Required work →
Copy out exactly the stretch of the listing below that begins at the line containing "exists w'. split; [exact Hrun | exact Hbuf]." and ends at the line containing "as (_ & w' & Hrun & _ & _ & _ & Hout).", and copy nothing outside it.

----

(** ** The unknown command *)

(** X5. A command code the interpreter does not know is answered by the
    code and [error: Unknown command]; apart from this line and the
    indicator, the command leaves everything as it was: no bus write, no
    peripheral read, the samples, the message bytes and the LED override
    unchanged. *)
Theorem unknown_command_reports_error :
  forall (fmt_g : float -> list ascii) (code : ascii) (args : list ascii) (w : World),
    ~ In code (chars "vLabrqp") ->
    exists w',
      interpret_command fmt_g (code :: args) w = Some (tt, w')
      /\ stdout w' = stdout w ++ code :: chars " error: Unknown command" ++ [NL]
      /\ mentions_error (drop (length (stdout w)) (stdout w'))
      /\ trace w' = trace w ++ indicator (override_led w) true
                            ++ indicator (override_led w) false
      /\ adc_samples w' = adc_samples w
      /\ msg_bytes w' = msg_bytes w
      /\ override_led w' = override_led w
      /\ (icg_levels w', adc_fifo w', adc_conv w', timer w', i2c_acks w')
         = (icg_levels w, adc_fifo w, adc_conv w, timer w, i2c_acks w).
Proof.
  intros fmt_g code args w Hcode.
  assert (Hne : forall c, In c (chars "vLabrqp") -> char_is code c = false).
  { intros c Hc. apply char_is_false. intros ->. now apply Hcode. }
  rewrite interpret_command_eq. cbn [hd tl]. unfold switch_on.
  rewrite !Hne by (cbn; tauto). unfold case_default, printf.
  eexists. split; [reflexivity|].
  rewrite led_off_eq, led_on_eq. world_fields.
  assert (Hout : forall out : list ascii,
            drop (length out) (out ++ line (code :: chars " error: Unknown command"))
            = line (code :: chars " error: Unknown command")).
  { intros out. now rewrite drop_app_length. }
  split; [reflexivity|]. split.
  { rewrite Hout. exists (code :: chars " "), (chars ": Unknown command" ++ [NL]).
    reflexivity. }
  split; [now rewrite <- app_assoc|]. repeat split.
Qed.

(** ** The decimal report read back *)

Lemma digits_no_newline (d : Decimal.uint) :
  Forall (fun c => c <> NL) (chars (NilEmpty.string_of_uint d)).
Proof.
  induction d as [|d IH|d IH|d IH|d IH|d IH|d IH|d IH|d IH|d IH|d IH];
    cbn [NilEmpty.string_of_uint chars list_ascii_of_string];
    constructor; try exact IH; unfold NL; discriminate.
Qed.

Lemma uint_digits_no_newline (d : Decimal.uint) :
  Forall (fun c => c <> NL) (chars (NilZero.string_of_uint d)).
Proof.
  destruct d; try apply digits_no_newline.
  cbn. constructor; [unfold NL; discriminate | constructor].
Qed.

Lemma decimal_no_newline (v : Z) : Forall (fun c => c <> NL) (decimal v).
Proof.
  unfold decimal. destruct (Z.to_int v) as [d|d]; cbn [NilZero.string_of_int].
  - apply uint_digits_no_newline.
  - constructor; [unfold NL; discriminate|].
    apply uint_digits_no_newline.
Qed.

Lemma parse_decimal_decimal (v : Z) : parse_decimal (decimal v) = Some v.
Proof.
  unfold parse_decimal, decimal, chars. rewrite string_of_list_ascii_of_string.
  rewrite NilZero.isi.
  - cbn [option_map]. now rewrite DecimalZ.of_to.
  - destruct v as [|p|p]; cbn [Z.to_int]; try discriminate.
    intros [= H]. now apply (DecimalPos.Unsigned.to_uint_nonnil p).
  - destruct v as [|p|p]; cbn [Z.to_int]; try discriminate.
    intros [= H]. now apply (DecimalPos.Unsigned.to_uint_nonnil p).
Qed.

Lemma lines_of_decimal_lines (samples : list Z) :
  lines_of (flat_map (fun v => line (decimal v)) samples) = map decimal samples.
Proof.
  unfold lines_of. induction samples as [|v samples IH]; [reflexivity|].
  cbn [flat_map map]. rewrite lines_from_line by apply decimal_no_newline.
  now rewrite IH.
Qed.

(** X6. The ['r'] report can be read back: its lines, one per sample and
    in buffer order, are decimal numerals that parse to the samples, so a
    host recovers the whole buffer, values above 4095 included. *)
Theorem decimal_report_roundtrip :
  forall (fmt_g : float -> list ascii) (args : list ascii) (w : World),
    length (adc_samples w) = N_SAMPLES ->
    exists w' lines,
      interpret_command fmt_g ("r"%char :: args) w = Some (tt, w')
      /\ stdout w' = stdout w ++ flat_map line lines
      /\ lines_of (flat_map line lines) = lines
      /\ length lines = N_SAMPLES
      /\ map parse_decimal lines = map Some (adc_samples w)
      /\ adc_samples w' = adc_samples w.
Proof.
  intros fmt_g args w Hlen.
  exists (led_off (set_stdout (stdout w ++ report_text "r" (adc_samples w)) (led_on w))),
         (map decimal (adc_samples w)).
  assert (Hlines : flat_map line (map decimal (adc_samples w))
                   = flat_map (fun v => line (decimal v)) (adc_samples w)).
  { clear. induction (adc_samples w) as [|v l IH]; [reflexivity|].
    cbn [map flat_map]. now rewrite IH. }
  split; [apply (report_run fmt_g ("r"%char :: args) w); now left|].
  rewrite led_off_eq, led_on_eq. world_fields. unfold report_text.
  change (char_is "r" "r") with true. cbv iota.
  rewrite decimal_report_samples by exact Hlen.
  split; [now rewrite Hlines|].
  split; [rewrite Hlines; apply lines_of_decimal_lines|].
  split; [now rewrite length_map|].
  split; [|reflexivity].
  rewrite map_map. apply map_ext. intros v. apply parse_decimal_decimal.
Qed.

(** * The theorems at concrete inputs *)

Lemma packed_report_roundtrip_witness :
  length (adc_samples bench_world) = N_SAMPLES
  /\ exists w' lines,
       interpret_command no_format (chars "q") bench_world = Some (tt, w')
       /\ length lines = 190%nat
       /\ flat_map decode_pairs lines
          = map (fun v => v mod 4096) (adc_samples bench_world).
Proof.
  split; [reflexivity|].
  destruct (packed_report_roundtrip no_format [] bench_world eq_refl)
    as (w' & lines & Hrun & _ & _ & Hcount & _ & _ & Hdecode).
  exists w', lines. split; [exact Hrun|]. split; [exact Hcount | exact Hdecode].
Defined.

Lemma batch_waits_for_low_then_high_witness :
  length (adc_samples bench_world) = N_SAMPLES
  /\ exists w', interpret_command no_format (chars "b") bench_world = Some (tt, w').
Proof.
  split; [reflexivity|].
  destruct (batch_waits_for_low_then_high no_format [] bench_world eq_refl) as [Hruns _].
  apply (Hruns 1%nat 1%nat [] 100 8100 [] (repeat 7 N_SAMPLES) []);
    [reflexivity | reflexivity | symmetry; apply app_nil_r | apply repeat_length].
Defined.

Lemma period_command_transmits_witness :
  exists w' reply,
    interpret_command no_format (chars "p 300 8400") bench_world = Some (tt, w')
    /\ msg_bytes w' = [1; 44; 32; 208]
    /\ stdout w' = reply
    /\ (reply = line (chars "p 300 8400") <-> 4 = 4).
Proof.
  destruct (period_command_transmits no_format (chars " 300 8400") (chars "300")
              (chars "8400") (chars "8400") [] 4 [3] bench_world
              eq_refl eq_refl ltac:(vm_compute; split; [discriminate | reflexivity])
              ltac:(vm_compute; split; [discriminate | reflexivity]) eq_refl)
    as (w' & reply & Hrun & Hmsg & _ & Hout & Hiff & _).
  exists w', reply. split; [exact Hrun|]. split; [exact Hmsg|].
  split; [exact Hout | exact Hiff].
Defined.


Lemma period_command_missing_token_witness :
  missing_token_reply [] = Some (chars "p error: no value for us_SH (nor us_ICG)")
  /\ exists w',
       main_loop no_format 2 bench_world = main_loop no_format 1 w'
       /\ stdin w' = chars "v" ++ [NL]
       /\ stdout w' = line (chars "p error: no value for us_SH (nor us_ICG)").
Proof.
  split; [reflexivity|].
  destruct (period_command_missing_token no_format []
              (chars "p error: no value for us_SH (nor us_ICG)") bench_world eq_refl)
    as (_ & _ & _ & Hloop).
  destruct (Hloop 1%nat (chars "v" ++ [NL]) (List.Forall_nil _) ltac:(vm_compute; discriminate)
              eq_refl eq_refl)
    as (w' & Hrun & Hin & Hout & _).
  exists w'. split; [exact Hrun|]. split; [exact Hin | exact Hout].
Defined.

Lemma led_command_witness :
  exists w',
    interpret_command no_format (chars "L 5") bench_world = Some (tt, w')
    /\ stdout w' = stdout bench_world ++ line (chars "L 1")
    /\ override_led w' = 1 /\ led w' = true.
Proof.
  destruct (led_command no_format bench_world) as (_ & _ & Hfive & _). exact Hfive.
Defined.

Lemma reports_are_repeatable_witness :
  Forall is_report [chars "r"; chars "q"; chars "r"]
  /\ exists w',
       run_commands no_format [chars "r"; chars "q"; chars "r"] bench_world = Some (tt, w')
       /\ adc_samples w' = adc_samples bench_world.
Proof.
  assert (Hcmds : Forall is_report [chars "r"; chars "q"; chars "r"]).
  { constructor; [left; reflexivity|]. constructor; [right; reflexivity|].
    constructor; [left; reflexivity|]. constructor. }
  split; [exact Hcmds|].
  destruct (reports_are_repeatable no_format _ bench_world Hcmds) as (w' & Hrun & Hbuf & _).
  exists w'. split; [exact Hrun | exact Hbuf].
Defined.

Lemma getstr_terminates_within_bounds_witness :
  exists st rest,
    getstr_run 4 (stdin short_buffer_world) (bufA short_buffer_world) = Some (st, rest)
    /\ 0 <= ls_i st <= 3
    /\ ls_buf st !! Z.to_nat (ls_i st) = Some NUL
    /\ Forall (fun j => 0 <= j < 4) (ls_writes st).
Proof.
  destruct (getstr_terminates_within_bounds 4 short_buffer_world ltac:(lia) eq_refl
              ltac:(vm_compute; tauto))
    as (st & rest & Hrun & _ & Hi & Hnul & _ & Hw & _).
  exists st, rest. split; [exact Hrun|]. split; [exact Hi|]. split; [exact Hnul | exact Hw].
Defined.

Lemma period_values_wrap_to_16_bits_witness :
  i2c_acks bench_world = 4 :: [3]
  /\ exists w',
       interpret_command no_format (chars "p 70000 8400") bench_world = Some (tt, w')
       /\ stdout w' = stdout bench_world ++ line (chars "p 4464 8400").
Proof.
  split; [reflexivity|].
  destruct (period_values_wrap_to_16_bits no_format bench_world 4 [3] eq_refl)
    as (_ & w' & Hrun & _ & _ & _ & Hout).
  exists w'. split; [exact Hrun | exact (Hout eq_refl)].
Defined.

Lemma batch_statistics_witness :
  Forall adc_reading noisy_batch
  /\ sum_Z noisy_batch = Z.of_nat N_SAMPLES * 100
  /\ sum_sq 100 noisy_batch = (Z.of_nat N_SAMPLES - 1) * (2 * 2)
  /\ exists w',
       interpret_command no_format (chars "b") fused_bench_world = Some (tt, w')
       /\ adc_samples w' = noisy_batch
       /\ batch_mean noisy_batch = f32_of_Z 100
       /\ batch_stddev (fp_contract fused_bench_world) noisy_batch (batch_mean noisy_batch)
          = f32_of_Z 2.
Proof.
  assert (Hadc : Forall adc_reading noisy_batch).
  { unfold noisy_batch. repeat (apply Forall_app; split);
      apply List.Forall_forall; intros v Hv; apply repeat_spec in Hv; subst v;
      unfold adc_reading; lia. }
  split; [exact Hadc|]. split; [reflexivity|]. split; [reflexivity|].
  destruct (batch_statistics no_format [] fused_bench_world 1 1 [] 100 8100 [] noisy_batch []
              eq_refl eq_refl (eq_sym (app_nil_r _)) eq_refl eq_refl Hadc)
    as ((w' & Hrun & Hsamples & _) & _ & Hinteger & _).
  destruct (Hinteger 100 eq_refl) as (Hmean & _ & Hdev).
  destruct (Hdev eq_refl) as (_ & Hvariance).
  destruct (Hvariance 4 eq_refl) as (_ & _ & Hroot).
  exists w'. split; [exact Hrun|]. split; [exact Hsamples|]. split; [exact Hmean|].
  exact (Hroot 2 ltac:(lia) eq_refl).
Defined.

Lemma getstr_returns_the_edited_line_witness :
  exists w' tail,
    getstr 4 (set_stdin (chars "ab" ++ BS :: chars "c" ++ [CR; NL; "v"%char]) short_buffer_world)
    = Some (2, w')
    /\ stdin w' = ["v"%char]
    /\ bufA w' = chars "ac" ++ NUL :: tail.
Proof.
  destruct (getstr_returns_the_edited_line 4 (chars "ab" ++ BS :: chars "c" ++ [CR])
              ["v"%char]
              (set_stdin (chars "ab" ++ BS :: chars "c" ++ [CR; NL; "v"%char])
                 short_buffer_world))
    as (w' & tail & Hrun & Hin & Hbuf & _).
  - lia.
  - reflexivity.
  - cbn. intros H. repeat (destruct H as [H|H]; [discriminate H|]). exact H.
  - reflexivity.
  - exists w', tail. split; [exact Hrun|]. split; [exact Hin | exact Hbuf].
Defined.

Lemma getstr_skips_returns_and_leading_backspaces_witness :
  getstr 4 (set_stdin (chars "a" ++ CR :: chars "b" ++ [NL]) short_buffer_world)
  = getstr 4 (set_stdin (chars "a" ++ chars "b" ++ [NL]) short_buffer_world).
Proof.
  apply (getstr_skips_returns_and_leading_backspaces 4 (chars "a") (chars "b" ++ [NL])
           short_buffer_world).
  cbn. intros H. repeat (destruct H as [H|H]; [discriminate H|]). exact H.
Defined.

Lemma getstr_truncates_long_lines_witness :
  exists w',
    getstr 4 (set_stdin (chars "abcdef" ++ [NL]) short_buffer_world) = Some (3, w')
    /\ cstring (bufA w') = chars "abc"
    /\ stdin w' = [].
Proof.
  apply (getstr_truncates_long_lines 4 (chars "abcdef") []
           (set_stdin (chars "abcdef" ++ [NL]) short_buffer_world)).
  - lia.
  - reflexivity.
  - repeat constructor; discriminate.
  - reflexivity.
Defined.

----

Solution below →
  exists w'. split; [exact Hrun | exact Hbuf].
Defined.

Lemma getstr_terminates_within_bounds_witness :
  exists st rest,
    getstr_run 4 (stdin short_buffer_world) (bufA short_buffer_world) = Some (st, rest)
    /\ 0 <= ls_i st <= 3
    /\ ls_buf st !! Z.to_nat (ls_i st) = Some NUL
    /\ Forall (fun j => 0 <= j < 4) (ls_writes st).
Proof.
  destruct (getstr_terminates_within_bounds 4 short_buffer_world ltac:(lia) eq_refl
              ltac:(vm_compute; tauto))
    as (st & rest & Hrun & _ & Hi & Hnul & _ & Hw & _).
  exists st, rest. split; [exact Hrun|]. split; [exact Hi|]. split; [exact Hnul | exact Hw].
Defined.

Lemma period_values_wrap_to_16_bits_witness :
  i2c_acks bench_world = 4 :: [3]
  /\ exists w',
       interpret_command no_format (chars "p 70000 8400") bench_world = Some (tt, w')
       /\ stdout w' = stdout bench_world ++ line (chars "p 4464 8400").
Proof.
  split; [reflexivity|].
  destruct (period_values_wrap_to_16_bits no_format bench_world 4 [3] eq_refl)
    as (_ & w' & Hrun & _ & _ & _ & Hout).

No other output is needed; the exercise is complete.